--- Dataset excerpts Enclosed Below ---

(* ===== verification/UnlockFacts.v ===== *)
(** * Guessing the password (internal/app/server.go: unlock)

    The unlock handler, run for any number of requests of one origin, one after the other. *)

From S2P Require Import Prelude GoStrings GoTime Net Base64 Security Host StoreTypes Views Hub Session.
From S2P Require Import StoreSettings StoreAccess AccessFacts Release Config SessionFacts.

(** The answer to a password that was compared and is wrong. *)
Definition wrong_password : Reply := Render 400 (UnlockView "Contraseña incorrecta.").
Definition is_wrong (reply : Reply) : bool :=
  match reply with
  | Render 400 (UnlockView text) => (text =? "Contraseña incorrecta.")%string
  | _ => false
  end.

Section guessing.
Context {H : Type} `{!Crypto} (zone : Duration).

(** The replies to a list of attempts. *)
Fixpoint attempts (rs : list (entropy * HTTPRequest)) : AM H (list Reply) :=
  match rs with
  | [] => mret []
  | (random, r) :: rs => reply ← unlock zone random r; replies ← attempts rs; mret (reply :: replies)
  end.

Lemma read_calm {A} (f : database -> result A) (w : world (hub H)) :
  w_faults w = [] -> on_db (query f) w = (f (hub_db (w_state w)), w).
Proof.
  intros Hf. unfold query. rewrite on_db_calm by done. simpl. f_equal.
  destruct w as [[] fs c ts]. simpl in *. by subst.
Qed.

Abbreviation db_of w := (hub_db (w_state w)).
Abbreviation row_of scope w := (t_unlock (db_of w) !! scope).

(** The password of the request does not open the verifier. *)
Definition misses (db : database) (r : HTTPRequest) : Prop :=
  forall key, ~ opens (FormValue r "password") db key.

(** What an attempt of the origin leaves: no answer about the password and the same row, or the
    answer that it is wrong, given outside a lockout and recorded. *)
Definition attempted (scope : string) (w : world (hub H)) (reply : Reply) (w' : world (hub H)) : Prop :=
  w_faults w' = [] /\ forward w' /\ w_clock w <= w_clock w' /\ t_settings (db_of w') = t_settings (db_of w)
  /\ (is_wrong reply = false /\ row_of scope w' = row_of scope w
      \/ is_wrong reply = true /\ locked_at (w_clock w') (row_of scope w) = None
         /\ row_of scope w' = Some (guessed (w_clock w') (row_of scope w))).

Lemma unlock_attempt random r w :
  w_faults w = [] -> forward w -> 0 < w_clock w -> misses (db_of w) r ->
  exists reply w', unlock zone random r w = (Ok reply, w') /\ attempted (unlockScope r) w reply w'.
Proof.
  intros Hf Hw Hc Hm. unfold unlock. destruct (q_ParseForm r) as [[]|err] eqn:Ep.
  2:{ eexists _, w. split; [reflexivity|]. split_and!; [done|done|lia|done|by left]. }
  rewrite (or_reply_ok _ _ _ w tt w) by done.
  destruct (now_clock w Hw) as (t & w1 & E1 & Ht & Hc1 & Hw1). rewrite (bind_ok _ _ _ _ _ E1).
  assert (w_state w1 = w_state w /\ w_faults w1 = []) as [Hs1 Hf1].
  { unfold now in E1. destruct (w_ticks w); injection E1 as _ <-; by simpl. }
  unfold UnlockLockoutUntil. set (scope := unlockScope r).
  assert (Hscope : scope <> "") by done. rewrite (proj2 (String.eqb_neq _ _) Hscope).
  rewrite (or_reply_ok _ _ _ w1 (default 0 (locked_at t (row_of scope w1))) w1) by (by rewrite read_calm).
  assert (forall reply, is_wrong reply = false -> exists reply' w', (mret reply : AM H Reply) w1 = (Ok reply', w')
    /\ attempted scope w reply' w') as Hother.
  { intros reply Hr. exists reply, w1. split; [done|].
    split_and!; [done|done|lia|by rewrite Hs1|left; by rewrite Hs1]. }
  destruct (IsZero (default 0 (locked_at t (row_of scope w1)))) eqn:Ez; cbn [negb]; [|by apply Hother].
  assert (locked_at t (row_of scope w1) = None) as El.
  { unfold locked_at in *. destruct (row_of scope w1) as [[n [until|]]|]; [|done..].
    destruct (t <? until) eqn:Hu; [|done]. unfold IsZero in Ez. simpl in Ez. bools. lia. }
  unfold or_reply at 1. unfold mbind at 1, M_bind at 1, attempt, SecurityConfig. rewrite read_calm by done.
  destruct (_ : result SecurityConfigT) as [sc|err] eqn:Esc; [|by apply Hother].
  unfold lift, or_reply at 1, mbind at 1, M_bind at 1, attempt.
  destruct (DeriveKey _ _) as [key|err] eqn:Ek; [|by apply Hother].
  destruct (ValidateKey _ _ _) as [[]|err] eqn:Ev.
  { destruct (Hm key). exists sc. split; [|done]. rewrite <- Hs1. exact Esc. }
  destruct (register_calm scope t (db_of w1) (w_clock w1) (w_ticks w1)) as (until & Er); [done|lia|done|].
  set (w2 := World ((w_state w1) <| hub_db := (db_of w1) <| t_unlock := <[scope := guessed t (row_of scope w1)]>
                                                   (t_unlock (db_of w1)) |> |>) [] (w_clock w1) (w_ticks w1)).
  rewrite (or_reply_ok _ _ _ w1 until w2) by (unfold on_db, zoom; by rewrite Hf1, Er).
  exists wrong_password, w2. split; [done|]. split_and!; [done|done|simpl; lia|simpl; by rewrite Hs1|right].
  split; [done|]. simpl. rewrite Hc1, lookup_insert_eq, <- Hs1. by split.
Qed.

Lemma misses_settings db db' r : t_settings db' = t_settings db -> misses db r -> misses db' r.
Proof. intros E Hm key Ho. apply (Hm key). by apply (opens_settings _ db'). Qed.

Definition wrong_count (replies : list Reply) : Z := Z.of_nat (length (List.filter is_wrong replies)).

Lemma attempts_throttled scope t0 rs : forall w tried,
  Forall (fun x => unlockScope x.2 = scope) rs -> Forall (fun x => misses (db_of w) x.2) rs ->
  w_faults w = [] -> forward w -> 0 < w_clock w -> throttled t0 (w_clock w) tried (row_of scope w) ->
  exists replies w', attempts rs w = (Ok replies, w')
    /\ throttled t0 (w_clock w') (tried + wrong_count replies) (row_of scope w').
Proof.
  induction rs as [|[random r] rs IH]; intros w tried Hscope Hm Hf Hw Hc Ht.
  { exists [], w. split; [done|]. unfold wrong_count. simpl. by rewrite Z.add_0_r. }
  apply Forall_cons in Hscope as [Es Hscope], Hm as [Hm1 Hm]. simpl in Es, Hm1. cbn [attempts].
  destruct (unlock_attempt random r w Hf Hw Hc Hm1) as (reply & w1 & E1 & Hf1 & Hw1 & Hc1 & Hset & Hrow).
  rewrite (bind_ok _ _ _ _ _ E1). rewrite Es in Hrow.
  assert (throttled t0 (w_clock w1) (tried + wrong_count [reply]) (row_of scope w1)) as Ht1.
  { unfold wrong_count. simpl. destruct Hrow as [[-> ->]|(-> & El & ->)]; simpl.
    - rewrite Z.add_0_r. by apply (throttled_wait _ (w_clock w)).
    - by apply (throttled_guess t0 (w_clock w)). }
  destruct (IH w1 (tried + wrong_count [reply])) as (replies & w2 & E2 & Ht2); [done| |done|done|lia|done|].
  { eapply Forall_impl; [exact Hm|]. intros x. by apply misses_settings. }
  rewrite (bind_ok _ _ _ _ _ E2). exists (reply :: replies), w2. split; [done|].
  replace (tried + wrong_count (reply :: replies)) with (tried + wrong_count [reply] + wrong_count replies); [done|].
  unfold wrong_count. simpl. destruct (is_wrong reply); simpl; lia.
Qed.

(** C23: passwords cannot be tried faster than five per lockout.  However an origin without failed
    attempts spaces its requests to unlock, handled one after the other while nothing fails and
    the clock does not go back, as long as no password is right at most five of them are told
    that their password is wrong in every five minutes, plus the first five. *)
Theorem guessing_is_throttled scope rs (w : world (hub H)) :
  Forall (fun x => unlockScope x.2 = scope) rs -> Forall (fun x => misses (db_of w) x.2) rs ->
  w_faults w = [] -> forward w -> 0 < w_clock w -> row_of scope w = None ->
  exists replies w', attempts rs w = (Ok replies, w')
    /\ wrong_count replies <= 5 * ((w_clock w' - w_clock w) / (5 * Minute) + 1).
Proof.
  intros Hs Hm Hf Hw Hc Hr.
  destruct (attempts_throttled scope (w_clock w) rs w 0) as (replies & w' & E & Ht); [done..| |].
  { rewrite Hr. by split. }
  exists replies, w'. split; [done|]. exact (throttled_bound _ _ _ _ Ht).
Qed.
End guessing.

(** ** Seven attempts in two minutes *)

(** A cipher that tells its keys apart. *)
#[local] Instance keyed_crypto : Crypto := {
  gcm_seal key _ p _ := p +:+ take_string 16 key;
  gcm_open key _ c _ := if has_suffix c (take_string 16 key) then Some (untag c) else None;
  pbkdf2 := @pbkdf2 toy_crypto; sha256 := @sha256 toy_crypto; hmac_sha256 := @hmac_sha256 toy_crypto }.

Definition guess_request : HTTPRequest := form_request ["unlock"] [("password", "letmein")].
Definition guesses : list (entropy * HTTPRequest) := repeat (sample_entropy, guess_request) 7.
Definition guessed_world : world (hub unit) :=
  World (w_state (snd (lock setup_request (snd (setup sample_entropy setup_request empty_hub))))) []
    63900000000000000000 (repeat (20 * Second) 7).

Lemma guessing_is_throttled_witness :
  exists replies w', attempts 0 guesses guessed_world = (Ok replies, w') /\ wrong_count replies <= 5.
Proof.
  destruct (guessing_is_throttled 0 (unlockScope guess_request) guesses guessed_world) as (replies & w' & E & Hk).
  - repeat constructor.
  - assert (misses (hub_db (w_state guessed_world)) guess_request) as Hm; [|by repeat constructor].
    intros key (sc & Es & Ek & Ev). vm_compute in Es. injection Es as <-.
    vm_compute in Ek. injection Ek as <-. vm_compute in Ev. discriminate.
  - reflexivity.
  - repeat constructor; vm_compute; discriminate.
  - vm_compute. reflexivity.
  - vm_compute. reflexivity.
  - exists replies, w'. split; [exact E|].
    assert (w_clock (snd (attempts 0 guesses guessed_world)) = 63900000140000000000) as Hc by (vm_compute; reflexivity).
    rewrite E in Hc. simpl in Hc. rewrite Hc in Hk. exact Hk.
Defined.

--- End of Enclosed Dataset excerpts ---

▶ [Assignment]:
What should be returned is the run of lines from the first line of the material through the line containing "(** The answer", exact and inclusive, and nothing else.

▶ [Result of the exercise]:
(* ===== verification/UnlockFacts.v ===== *)
(** * Guessing the password (internal/app/server.go: unlock)

    The unlock handler, run for any number of requests of one origin, one after the other. *)

From S2P Require Import Prelude GoStrings GoTime Net Base64 Security Host StoreTypes Views Hub Session.
From S2P Require Import StoreSettings StoreAccess AccessFacts Release Config SessionFacts.

(** The answer to a password that was compared and is wrong. *)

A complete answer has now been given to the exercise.